*Records to use*.
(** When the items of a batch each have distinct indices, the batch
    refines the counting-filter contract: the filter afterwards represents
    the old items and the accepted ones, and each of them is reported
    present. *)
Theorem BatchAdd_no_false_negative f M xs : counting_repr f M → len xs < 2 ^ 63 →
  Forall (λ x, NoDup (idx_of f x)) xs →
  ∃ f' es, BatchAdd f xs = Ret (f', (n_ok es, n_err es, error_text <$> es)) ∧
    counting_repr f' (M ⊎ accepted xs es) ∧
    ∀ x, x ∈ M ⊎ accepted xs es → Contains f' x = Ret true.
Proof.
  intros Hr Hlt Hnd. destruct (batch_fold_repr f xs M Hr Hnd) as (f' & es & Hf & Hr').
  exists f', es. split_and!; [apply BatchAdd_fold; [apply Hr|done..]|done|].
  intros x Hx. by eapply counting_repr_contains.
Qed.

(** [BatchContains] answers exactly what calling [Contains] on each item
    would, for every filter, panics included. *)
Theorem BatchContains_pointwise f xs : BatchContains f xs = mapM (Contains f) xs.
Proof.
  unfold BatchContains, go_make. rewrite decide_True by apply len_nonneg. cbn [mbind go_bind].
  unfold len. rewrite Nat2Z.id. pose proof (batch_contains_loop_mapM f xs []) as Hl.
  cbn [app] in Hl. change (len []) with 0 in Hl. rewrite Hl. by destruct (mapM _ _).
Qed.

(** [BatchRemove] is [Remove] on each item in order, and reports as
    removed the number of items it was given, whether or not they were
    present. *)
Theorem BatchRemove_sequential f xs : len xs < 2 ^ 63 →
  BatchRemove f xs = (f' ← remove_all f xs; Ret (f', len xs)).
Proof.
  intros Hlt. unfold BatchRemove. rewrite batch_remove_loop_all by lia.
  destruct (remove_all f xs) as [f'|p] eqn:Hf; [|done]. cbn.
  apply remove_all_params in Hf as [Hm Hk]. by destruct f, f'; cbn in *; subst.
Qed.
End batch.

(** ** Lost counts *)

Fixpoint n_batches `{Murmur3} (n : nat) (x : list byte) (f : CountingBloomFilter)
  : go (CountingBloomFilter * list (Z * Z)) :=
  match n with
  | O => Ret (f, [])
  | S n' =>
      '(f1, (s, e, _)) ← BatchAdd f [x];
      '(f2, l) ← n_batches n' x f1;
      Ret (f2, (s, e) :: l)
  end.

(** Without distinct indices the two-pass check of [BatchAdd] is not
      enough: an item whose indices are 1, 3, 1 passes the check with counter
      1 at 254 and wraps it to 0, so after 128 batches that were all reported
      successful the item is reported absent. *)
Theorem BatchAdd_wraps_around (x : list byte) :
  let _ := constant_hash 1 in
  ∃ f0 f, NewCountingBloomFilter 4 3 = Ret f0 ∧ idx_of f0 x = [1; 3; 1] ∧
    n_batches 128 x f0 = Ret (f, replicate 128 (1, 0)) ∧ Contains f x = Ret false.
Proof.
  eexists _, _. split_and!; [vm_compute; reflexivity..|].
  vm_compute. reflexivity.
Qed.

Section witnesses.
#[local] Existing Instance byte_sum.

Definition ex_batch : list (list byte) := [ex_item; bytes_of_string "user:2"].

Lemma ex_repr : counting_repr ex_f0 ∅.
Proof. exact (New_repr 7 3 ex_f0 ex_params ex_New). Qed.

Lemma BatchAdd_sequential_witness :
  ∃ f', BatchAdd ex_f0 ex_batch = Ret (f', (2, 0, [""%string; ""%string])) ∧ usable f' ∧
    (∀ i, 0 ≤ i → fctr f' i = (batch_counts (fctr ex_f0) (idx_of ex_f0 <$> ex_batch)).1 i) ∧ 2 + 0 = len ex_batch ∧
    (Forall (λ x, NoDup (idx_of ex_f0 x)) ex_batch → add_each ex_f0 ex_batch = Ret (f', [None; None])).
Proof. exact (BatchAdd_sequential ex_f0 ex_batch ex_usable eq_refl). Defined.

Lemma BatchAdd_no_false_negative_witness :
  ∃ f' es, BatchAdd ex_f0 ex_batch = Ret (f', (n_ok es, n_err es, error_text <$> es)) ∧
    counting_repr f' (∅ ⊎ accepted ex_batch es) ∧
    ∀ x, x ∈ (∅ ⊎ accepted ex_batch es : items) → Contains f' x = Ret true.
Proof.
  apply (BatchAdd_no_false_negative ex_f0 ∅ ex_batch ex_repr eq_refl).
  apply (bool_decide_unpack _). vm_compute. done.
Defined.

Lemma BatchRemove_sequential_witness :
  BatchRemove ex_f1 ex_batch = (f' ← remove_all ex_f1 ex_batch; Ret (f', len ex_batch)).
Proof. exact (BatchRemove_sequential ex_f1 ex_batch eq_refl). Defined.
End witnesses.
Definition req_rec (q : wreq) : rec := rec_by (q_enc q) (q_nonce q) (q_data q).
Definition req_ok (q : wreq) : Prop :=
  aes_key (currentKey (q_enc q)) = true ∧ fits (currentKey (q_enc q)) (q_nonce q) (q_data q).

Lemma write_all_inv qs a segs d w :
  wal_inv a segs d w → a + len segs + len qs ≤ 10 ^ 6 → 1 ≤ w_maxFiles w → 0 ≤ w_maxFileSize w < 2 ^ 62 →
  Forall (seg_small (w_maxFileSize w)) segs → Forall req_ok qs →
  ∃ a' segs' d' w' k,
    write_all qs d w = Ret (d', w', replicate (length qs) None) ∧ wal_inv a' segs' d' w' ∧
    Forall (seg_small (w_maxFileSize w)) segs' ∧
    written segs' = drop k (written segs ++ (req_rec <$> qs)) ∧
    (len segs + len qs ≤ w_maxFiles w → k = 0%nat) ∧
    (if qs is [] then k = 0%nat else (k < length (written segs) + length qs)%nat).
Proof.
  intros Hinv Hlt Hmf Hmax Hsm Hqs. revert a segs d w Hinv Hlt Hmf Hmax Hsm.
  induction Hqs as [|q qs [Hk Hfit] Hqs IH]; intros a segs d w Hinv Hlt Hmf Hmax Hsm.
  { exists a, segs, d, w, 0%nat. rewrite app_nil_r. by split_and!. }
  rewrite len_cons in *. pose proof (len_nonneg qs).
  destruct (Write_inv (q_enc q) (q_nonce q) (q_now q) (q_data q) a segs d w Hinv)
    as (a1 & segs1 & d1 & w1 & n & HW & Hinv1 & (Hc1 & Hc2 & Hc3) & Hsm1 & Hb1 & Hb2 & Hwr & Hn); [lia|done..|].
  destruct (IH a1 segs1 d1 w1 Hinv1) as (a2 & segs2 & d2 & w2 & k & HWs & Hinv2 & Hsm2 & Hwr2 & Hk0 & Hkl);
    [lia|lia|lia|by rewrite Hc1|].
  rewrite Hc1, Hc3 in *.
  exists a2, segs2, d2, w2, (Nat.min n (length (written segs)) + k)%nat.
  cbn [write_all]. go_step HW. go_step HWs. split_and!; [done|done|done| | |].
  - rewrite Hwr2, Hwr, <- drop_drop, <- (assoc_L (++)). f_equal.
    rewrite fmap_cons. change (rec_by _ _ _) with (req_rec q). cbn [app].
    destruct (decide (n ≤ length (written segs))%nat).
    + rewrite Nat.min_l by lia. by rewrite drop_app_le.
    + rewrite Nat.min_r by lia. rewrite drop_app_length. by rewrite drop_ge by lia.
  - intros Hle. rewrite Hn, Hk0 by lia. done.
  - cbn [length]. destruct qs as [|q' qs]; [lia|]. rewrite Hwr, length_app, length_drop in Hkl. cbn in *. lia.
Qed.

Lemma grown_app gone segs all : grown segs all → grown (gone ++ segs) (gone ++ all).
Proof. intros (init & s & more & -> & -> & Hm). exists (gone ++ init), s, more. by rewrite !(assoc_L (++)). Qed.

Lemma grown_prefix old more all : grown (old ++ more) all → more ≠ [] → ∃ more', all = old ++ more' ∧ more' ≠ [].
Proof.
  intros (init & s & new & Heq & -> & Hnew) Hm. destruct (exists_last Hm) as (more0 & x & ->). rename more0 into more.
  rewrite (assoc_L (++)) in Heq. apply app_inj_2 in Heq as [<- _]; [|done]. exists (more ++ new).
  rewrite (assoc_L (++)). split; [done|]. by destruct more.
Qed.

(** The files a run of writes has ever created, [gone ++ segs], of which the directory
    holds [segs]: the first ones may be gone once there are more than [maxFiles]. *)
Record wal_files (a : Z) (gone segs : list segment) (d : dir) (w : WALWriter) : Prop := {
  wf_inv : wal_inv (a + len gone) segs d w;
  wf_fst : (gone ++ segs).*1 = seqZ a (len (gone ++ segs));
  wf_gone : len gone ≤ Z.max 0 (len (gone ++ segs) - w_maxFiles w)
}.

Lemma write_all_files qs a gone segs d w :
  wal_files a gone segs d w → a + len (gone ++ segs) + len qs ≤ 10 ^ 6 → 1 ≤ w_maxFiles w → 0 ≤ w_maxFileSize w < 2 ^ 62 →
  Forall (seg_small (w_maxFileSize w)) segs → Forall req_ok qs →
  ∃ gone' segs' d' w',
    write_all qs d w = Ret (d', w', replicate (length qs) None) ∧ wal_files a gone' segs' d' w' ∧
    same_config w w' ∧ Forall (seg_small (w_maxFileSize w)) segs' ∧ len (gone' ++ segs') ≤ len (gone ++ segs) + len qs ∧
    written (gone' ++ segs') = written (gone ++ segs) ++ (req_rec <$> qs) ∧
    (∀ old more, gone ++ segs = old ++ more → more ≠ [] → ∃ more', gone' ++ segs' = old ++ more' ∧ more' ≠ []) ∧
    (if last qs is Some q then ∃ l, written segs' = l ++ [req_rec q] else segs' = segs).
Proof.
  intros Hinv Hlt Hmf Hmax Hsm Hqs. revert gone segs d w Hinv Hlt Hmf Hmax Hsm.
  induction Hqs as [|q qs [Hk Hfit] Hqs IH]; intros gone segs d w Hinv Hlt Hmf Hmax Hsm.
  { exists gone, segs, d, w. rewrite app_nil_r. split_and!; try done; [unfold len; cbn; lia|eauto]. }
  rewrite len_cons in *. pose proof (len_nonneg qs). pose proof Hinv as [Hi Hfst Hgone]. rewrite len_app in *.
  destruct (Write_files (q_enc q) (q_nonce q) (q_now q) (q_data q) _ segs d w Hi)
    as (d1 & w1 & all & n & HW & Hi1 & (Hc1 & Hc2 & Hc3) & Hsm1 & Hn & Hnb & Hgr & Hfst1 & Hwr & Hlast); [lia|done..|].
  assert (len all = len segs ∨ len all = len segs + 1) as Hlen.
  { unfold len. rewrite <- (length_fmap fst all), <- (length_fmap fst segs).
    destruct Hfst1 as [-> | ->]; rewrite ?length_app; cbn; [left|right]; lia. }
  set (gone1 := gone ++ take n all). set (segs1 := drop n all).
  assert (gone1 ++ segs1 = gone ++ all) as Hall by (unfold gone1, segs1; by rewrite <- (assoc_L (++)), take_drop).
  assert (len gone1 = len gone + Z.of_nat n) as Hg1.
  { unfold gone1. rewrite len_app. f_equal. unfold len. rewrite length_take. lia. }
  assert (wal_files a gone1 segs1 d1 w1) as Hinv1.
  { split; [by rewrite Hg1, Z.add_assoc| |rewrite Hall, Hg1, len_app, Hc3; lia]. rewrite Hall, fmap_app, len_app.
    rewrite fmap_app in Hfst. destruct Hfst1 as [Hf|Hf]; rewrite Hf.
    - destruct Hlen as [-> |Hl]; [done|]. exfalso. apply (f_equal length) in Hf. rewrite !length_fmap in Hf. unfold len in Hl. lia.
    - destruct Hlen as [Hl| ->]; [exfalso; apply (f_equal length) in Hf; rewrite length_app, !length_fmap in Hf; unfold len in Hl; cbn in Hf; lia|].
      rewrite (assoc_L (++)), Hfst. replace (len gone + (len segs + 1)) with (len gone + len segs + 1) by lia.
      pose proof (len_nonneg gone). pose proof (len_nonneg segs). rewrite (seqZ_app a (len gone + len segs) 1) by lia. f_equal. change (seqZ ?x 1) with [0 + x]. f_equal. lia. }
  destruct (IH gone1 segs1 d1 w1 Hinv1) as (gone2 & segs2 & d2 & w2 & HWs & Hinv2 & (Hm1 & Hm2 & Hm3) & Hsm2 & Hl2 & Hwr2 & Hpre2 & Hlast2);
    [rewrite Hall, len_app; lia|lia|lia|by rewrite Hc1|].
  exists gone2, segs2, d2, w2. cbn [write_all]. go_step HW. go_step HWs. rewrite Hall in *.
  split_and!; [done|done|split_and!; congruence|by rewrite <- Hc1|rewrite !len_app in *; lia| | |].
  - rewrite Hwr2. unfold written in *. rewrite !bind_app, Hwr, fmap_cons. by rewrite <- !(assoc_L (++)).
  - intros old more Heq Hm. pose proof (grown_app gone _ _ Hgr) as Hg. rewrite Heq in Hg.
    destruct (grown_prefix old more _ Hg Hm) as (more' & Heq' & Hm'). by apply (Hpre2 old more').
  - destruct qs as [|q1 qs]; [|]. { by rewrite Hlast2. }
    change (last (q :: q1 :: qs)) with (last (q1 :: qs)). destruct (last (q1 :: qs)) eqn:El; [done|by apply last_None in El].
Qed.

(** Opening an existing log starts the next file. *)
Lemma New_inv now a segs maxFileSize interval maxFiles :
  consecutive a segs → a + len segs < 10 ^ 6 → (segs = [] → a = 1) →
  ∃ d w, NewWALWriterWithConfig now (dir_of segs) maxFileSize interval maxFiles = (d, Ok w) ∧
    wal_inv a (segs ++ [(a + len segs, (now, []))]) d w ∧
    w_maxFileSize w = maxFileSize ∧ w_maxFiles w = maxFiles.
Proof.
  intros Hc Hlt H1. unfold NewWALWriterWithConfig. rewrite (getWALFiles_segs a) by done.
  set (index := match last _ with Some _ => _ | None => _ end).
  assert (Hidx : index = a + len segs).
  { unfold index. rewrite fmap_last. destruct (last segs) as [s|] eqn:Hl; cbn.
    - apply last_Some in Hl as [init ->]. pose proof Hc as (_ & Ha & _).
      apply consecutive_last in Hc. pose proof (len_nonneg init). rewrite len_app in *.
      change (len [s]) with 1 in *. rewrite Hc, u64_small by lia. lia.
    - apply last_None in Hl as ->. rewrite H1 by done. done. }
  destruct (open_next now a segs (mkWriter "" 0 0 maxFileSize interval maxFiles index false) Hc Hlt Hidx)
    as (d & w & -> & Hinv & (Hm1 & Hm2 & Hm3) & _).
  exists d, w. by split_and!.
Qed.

*Task goal*. From the data above, copy each line with the string "seqZ" in it.

*Response for this exercise*.
  wf_fst : (gone ++ segs).*1 = seqZ a (len (gone ++ segs));
      pose proof (len_nonneg gone). pose proof (len_nonneg segs). rewrite (seqZ_app a (len gone + len segs) 1) by lia. f_equal. change (seqZ ?x 1) with [0 + x]. f_equal. lia. }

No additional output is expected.